(Dataset items):

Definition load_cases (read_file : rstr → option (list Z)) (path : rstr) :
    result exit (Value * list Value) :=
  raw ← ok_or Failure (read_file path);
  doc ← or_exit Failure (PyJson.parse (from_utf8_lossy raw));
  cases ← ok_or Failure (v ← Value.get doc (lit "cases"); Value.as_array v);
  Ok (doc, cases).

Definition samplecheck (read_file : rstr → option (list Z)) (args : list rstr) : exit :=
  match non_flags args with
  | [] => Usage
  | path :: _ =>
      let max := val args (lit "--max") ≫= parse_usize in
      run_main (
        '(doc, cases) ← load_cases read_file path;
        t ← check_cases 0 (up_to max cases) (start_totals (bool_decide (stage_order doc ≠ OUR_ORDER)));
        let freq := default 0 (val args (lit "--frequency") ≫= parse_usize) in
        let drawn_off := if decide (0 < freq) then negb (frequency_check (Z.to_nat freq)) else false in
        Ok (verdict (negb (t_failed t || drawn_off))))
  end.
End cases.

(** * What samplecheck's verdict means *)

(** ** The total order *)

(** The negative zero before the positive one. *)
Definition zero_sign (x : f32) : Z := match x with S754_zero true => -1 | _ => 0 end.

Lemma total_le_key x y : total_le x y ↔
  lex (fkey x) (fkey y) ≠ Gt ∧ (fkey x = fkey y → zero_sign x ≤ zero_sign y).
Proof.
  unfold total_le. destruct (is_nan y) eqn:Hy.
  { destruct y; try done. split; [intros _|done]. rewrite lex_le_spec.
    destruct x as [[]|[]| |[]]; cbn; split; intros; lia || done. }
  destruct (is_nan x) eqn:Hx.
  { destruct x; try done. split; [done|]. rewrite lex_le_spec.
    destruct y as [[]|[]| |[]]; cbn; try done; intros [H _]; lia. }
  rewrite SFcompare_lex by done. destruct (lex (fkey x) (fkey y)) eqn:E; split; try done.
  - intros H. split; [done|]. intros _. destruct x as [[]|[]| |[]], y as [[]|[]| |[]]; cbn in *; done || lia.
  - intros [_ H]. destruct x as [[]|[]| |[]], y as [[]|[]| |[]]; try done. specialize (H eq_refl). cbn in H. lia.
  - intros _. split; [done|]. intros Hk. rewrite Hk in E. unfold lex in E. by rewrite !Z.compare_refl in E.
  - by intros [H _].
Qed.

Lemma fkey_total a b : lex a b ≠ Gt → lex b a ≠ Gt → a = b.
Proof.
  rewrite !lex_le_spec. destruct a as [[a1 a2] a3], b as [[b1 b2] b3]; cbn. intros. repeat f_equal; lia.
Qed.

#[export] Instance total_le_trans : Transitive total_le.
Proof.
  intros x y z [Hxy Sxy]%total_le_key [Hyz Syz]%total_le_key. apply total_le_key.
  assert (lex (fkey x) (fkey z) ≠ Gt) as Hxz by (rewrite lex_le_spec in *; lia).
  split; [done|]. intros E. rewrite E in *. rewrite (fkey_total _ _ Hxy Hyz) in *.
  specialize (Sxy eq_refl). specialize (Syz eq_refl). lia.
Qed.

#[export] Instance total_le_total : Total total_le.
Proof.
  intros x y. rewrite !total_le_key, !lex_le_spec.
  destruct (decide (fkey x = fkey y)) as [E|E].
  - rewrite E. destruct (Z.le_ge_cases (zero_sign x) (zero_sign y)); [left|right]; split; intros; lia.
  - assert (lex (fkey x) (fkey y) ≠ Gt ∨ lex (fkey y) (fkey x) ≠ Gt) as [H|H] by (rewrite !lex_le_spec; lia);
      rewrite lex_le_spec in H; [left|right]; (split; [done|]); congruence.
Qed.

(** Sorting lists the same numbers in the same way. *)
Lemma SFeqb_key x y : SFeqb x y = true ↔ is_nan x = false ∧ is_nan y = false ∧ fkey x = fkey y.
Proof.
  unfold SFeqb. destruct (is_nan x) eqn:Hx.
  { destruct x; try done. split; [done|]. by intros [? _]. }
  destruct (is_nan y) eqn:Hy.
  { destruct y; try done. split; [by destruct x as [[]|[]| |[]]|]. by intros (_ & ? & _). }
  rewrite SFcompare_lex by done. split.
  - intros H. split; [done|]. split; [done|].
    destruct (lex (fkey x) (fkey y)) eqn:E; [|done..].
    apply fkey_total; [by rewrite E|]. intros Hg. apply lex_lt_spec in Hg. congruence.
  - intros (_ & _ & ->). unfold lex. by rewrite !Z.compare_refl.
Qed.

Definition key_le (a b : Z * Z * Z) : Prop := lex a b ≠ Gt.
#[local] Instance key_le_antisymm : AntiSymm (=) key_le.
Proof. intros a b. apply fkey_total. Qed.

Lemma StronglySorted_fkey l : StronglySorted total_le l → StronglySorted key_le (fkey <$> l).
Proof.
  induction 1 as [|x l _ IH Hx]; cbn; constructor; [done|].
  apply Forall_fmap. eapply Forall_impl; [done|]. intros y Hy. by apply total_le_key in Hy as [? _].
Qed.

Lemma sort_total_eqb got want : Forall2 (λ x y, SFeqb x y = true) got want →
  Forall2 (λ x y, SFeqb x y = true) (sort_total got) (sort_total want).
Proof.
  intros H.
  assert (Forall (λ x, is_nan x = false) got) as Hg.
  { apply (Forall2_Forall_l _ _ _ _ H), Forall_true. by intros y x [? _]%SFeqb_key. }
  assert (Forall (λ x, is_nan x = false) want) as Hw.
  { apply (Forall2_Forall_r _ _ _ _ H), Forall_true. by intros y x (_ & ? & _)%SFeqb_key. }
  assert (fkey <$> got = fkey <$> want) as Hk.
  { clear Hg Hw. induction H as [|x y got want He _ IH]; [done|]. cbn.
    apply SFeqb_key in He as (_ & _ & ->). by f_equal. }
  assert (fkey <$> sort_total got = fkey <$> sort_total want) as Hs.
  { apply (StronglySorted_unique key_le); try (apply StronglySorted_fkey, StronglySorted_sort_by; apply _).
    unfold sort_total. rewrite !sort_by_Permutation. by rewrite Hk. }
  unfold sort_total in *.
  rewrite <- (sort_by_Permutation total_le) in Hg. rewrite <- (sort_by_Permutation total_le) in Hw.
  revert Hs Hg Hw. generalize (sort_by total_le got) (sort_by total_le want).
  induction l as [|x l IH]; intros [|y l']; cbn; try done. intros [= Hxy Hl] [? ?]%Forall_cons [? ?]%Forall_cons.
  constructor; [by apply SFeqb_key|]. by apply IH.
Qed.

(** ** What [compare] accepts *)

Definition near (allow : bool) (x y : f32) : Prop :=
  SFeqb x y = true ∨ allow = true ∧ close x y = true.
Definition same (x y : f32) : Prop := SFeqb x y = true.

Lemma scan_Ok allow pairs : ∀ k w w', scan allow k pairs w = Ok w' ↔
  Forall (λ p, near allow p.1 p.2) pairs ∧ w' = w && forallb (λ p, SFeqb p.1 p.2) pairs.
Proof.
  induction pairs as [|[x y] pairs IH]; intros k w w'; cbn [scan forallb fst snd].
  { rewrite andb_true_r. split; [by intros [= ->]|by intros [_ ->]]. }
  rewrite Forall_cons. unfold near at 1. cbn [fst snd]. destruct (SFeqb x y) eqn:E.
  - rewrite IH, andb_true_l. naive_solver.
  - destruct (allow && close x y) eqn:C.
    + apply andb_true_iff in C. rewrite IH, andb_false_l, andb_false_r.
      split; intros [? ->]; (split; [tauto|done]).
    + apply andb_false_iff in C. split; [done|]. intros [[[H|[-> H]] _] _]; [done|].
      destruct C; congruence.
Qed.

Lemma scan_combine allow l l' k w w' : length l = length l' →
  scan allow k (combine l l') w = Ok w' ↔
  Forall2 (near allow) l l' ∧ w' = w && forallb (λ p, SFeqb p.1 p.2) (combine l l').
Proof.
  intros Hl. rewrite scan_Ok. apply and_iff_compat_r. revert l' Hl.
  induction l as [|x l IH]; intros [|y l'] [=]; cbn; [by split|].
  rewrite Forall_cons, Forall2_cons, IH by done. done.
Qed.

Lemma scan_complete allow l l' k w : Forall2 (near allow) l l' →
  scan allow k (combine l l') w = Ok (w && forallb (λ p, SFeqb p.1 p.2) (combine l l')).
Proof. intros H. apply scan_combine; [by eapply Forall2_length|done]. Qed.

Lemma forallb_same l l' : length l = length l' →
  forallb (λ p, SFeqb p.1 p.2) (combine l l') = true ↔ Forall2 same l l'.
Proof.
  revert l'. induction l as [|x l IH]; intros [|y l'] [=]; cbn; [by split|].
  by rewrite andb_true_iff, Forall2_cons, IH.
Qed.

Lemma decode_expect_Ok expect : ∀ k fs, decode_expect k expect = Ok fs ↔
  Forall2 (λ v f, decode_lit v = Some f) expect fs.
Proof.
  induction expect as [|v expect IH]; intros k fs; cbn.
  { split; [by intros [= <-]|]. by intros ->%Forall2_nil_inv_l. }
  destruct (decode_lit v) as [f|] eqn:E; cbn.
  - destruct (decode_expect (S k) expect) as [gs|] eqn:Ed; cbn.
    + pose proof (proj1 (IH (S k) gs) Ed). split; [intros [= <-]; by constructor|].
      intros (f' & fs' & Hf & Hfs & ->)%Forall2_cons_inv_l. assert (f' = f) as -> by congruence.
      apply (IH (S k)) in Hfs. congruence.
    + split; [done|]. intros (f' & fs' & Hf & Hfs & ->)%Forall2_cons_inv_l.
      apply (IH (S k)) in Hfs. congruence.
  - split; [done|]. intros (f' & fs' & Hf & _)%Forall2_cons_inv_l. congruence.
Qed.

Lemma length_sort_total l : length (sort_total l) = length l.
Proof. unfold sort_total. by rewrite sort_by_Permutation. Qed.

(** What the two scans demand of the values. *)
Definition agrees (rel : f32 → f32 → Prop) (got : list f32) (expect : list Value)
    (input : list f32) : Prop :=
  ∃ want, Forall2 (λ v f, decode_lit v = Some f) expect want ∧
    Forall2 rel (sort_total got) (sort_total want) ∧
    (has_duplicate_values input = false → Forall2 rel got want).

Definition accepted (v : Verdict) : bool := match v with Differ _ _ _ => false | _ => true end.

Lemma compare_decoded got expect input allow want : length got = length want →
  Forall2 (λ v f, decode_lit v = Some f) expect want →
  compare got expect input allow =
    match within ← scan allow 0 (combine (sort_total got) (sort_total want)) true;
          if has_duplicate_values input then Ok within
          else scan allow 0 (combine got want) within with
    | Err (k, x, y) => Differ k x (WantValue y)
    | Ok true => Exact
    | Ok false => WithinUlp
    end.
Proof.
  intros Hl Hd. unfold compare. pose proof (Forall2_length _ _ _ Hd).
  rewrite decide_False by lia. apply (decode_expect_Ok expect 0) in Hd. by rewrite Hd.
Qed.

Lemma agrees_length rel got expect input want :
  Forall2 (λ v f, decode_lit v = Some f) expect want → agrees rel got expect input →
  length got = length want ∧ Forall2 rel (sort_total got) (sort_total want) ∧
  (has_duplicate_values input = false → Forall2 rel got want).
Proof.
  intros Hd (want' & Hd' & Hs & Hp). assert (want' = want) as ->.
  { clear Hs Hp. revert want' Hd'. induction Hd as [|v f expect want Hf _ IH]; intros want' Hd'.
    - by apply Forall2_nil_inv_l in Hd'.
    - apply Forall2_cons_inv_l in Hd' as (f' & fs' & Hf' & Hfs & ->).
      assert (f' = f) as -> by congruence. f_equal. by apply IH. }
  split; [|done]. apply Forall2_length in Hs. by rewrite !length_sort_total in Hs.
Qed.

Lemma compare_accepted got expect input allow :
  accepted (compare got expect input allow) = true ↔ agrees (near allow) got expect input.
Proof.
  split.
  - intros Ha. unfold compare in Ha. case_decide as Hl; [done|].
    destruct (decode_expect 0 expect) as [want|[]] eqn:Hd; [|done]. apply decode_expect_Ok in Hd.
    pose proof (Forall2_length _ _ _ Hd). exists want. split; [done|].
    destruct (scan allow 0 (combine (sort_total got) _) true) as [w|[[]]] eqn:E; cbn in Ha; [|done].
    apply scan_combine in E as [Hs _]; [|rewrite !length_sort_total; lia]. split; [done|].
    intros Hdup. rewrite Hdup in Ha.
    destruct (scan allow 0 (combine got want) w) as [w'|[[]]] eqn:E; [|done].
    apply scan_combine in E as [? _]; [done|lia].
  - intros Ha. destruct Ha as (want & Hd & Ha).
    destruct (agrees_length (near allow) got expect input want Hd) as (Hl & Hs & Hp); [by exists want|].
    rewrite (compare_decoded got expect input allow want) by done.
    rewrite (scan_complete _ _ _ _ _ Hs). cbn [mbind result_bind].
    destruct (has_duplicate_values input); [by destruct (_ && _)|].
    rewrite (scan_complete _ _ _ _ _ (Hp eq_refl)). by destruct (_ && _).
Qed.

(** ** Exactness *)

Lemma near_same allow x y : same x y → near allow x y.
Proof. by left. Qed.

(TASK STATEMENT):
Each line above with the word "match" must be returned.

(ANSWER BOX):
  match non_flags args with
Definition zero_sign (x : f32) : Z := match x with S754_zero true => -1 | _ => 0 end.
Definition accepted (v : Verdict) : bool := match v with Differ _ _ _ => false | _ => true end.
    match within ← scan allow 0 (combine (sort_total got) (sort_total want)) true;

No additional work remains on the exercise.